Bush Campaign Lies

Saturday, November 06, 2004

Bush Wins - What Were You Thinking? 

For obvious reasons, this will be my last post. And I have only one thing to say to the millions of people who voted for Bush last Tuesday: What were you thinking?

This is only a guess, but I estimate that Bush received at least 20 million votes from people who might have been willing to vote the other way, but decided for one reason or another that Bush was the better candidate.

But how could ANYONE think Bush was the better candidate? What was the one accomplishment of the Bush administration that persuaded them to give Bush four more years? Was it the fact that the worst terrorist attack ever to take place on American soil happened on Bush's watch? The fact that Bush spent the first seven minutes after receiving word of the attacks staring blankly at a room full of elementary school children? The fact that the Bush administration willfully withheld an EPA evaluation on how dangerous the air was in downtown NY after the attacks, so that thousands of people, including unborn children, will have health problems for the rest of their lives?

Was it the fact that Bush resisted the creation of the Department of Homeland Security, and the creation of the 9/11 commission? Or maybe it was the fact that Bush willfully withheld information from the 9/11 commission for months, and refused to testify before the commission in person, and then finally agreed to testify but only if Dick Cheney could come along and hold his hand?

Maybe it was the fact that Bush and friends relentlessly politicized the attacks, using them to cast their Democratic opponents as unpatriotic, using Osama bin Laden's picture in campaign ads in the 2002 midterm elections to smear an incumbent Democrat who had served heroically in Vietnam? Or the fact that they used the attacks to strongarm Democrats into voting for a resolution authorizing the use of force against Iraq less than a month before those midterm elections?

Or maybe the war against Iraq was enough all by itself? Was it the way that Cheney and Wolfowitz set up their own intelligence agency, the Office of Special Plans, to cherry pick intelligence reports about Iraq's WMD capability, so that exculpatory data never made it to Bush's desk, but inflammatory and often unreliable data did? Was it the way Colin Powell went before the UN and boldly lied about Iraq's weapons stockpiles? Or the comments Bush, Rumsfeld, Rice and especially Cheney made giving detailed descriptions of Iraq's weapons capabilities, stating unambiguously types and quantities of weaponry when they knew their statements were based on questionable evidence at best and complete fabrications at worst?

Was it the fact that someone in the White House committed a felony by blowing the cover of a CIA operative working on WMD intelligence, and Bush didn't really seem to give a damn?

Maybe it was the fact that David Kay and Charles Duelfer both reported unambiguously that Iraq basically never had WMD (since 1998) and never would as long as the sanctions remained in place, yet until very recently, Bush and Cheney both insisted that the weapons really had been there?
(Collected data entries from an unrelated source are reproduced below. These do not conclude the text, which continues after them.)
Definition compile_error {T} (msg : string) : Result T :=
  Failure (MakeError InvalidArgument msg "CompileScanQuery").

Definition change_only (cmp : ScanCompare) : bool :=
  match cmp with Changed | Unchanged | Increased | Decreased => true | _ => false end.

Definition text_comparison (cmp : ScanCompare) : bool :=
  match cmp with Exact | NotEqual | Changed | Unchanged | UnknownInitial => true | _ => false end.
Definition aob_comparison (cmp : ScanCompare) : bool :=
  match cmp with Exact | NotEqual | Changed | Unchanged => true | _ => false end.

(** The three ways a query gets its operands. *)
Definition compile_operands (q : ScanQuery) : Result CompiledScanQuery :=
  if bool_decide (sq_type q = ByteArray) then
    if negb (aob_comparison (comparison q)) then
      compile_error "AOB scans support exact/not-equal/changed/unchanged comparisons"
    else if bool_decide (sq_value q = []) then
      compile_error "AOB next scans require the original pattern to preserve width"
    else
      match ParseAobPattern (sq_value q) with
      | Failure e => Failure e
      | Success p => Success (mkCompiledScanQuery q (Size p) (aob_bytes p) [] p)
      end
  else if bool_decide (comparison q = UnknownInitial) || change_only (comparison q) then
    let w := FixedValueWidth (sq_type q) in
    if w =? 0 then
      if bool_decide (sq_value q = []) then
        compile_error "Variable-width changed scans require the original value to preserve width"
      else
        match EncodeValue (sq_type q) (sq_value q) (hexadecimal q) with
        | Failure e => Failure e
        | Success original =>
            Success (mkCompiledScanQuery q (sizeZ original) original [] no_pattern)
        end
    else Success (mkCompiledScanQuery q w [] [] no_pattern)
  else
    match EncodeValue (sq_type q) (sq_value q) (hexadecimal q) with
    | Failure e => Failure e
    | Success fst =>
        if sizeZ fst =? 0 then compile_error "Scan value must not be empty"
        else if bool_decide (comparison q = Between) then
          match EncodeValue (sq_type q) (second_value q) (hexadecimal q) with
          | Failure e => Failure e
          | Success snd =>
              if negb (sizeZ snd =? sizeZ fst) then
                compile_error "Between-scan values have different widths"
              else Success (mkCompiledScanQuery q (sizeZ fst) fst snd no_pattern)
          end
        else Success (mkCompiledScanQuery q (sizeZ fst) fst [] no_pattern)
    end.

Definition CompileScanQuery (q : ScanQuery) : Result CompiledScanQuery :=
  if is_text (sq_type q) && negb (text_comparison (comparison q)) then
    compile_error
      "Text scans support exact/not-equal/changed/unchanged/unknown-initial comparisons"
  else
    match compile_operands q with
    | Failure e => Failure e
    | Success c =>
        let align :=
          if alignment q =? 0 then
            if bool_decide (sq_type q = ByteArray) || is_text (sq_type q) then 1 else width c
          else alignment q in
        let chunk := if chunk_size q <? width c then Z.max (width c) 4096 else chunk_size q in
        if max_results q =? 0 then compile_error "max_results must be greater than zero"
        else Success (c <| query := q <| alignment := align |> <| chunk_size := chunk |> |>)
    end.
End Codec.

(** ** Matching *)

Definition MatchByTypeInitial (c : CompiledScanQuery) (current : list Z) : bool :=
  match scalar_ops (sq_type (query c)) with
  | Some o => MatchInitialTyped o (comparison (query c)) current (first c) (second c)
  | None => false
  end.
Definition MatchByTypeNext (c : CompiledScanQuery) (previous current : list Z) : bool :=
  match scalar_ops (sq_type (query c)) with
  | Some o => MatchNextTyped o (comparison (query c)) previous current (first c) (second c)
  | None => false
  end.

Definition text_matches (c : CompiledScanQuery) (current : list Z) : bool :=
  TextEqual (sq_type (query c)) current (first c) (case_sensitive (query c)).

Definition MatchInitialValue (c : CompiledScanQuery) (current : list Z) : bool :=
  if sizeZ current <? width c then false
  else
    let value := slice current 0 (width c) in
    let negate m := if bool_decide (comparison (query c) = NotEqual) then negb m else m in
    match sq_type (query c) with
    | ByteArray => negate (Matches (aob c) value)
    | Utf8 | Utf16 => negate (text_matches c value)
    | _ => MatchByTypeInitial c value
    end.

Definition MatchNextValue (c : CompiledScanQuery) (previous current : list Z) : bool :=
  if (sizeZ previous <? width c) || (sizeZ current <? width c) then false
  else
    let old := slice previous 0 (width c) in
    let value := slice current 0 (width c) in
    match sq_type (query c) with
    | ByteArray | Utf8 | Utf16 =>
        let changed := negb (ByteEqual old value) in
        let matches :=
          if bool_decide (sq_type (query c) = ByteArray) then Matches (aob c) value
          else text_matches c value in
        match comparison (query c) with
        | Changed => changed
        | Unchanged => negb changed
        | Exact => matches
        | NotEqual => negb matches
        | _ => false
        end
    | _ => MatchByTypeNext c old value
    end.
Maybe it was the way Bush joked around about our inability to find those weapons, even as our troops were getting killed by Iraqi insurgents at the rate of more than one a day?

Maybe it was the fact that we sent far too few troops to Iraq in the first place, and thus have had to withstand much higher mortality rates than if we had gone in with the recommended level of troops. Or the fact that the Pentagon made up a detailed post-invasion plan to secure the country, and Rumsfeld threw it in the trash, confident that U.S. troops would be greeted with open arms and flowers.

Maybe it was the way we invaded a country ruled by a ruthless dictator with no significant ties to terrorism and made it a terrorist haven. Maybe it was the way we shredded almost all of the international alliances we ever had in the process, thus making success in Iraq much more difficult for this president, and making diplomacy in general much more difficult for any American president for years to come.

Maybe it was the way the Bushies raided the U.S. treasury, slashing billions in tax revenues to lower taxes for everyone a little bit, but for the wealthiest a lot. After all, it is 'our money'. Maybe it's the way that Bush showed his deep concern for spending every tax dollar wisely by indiscriminately doling out multi-billion dollar no-bid contracts to Cheney's Halliburton cronies with no oversight.

Maybe it's the biggest national debt in U.S. history. Maybe it's the fact that Bush is the first president since Hoover to see a net decrease in the number of jobs during his term of office. Maybe it's the fact that Bush was so eager to pursue a meaningless and expensive war of choice in Iraq that he let Osama bin Laden get away. Maybe it's the fact that his administration has done more to damage the environment than any other administration in American history.

Maybe it's the fact that by invading Iraq, we allowed 377 tons of explosives to get into the hands of terrorists. Maybe it's the fact that every counterterrorism expert believes that the war in Iraq made the U.S. less safe instead of more safe. Maybe it's the fact that the administration lied about the cost of the Medicare bill because even congressional Republicans wouldn't have supported it if they had known the true cost, or the fact that they made it illegal for Medicare to use its buying power to negotiate lower drug costs with manufacturers.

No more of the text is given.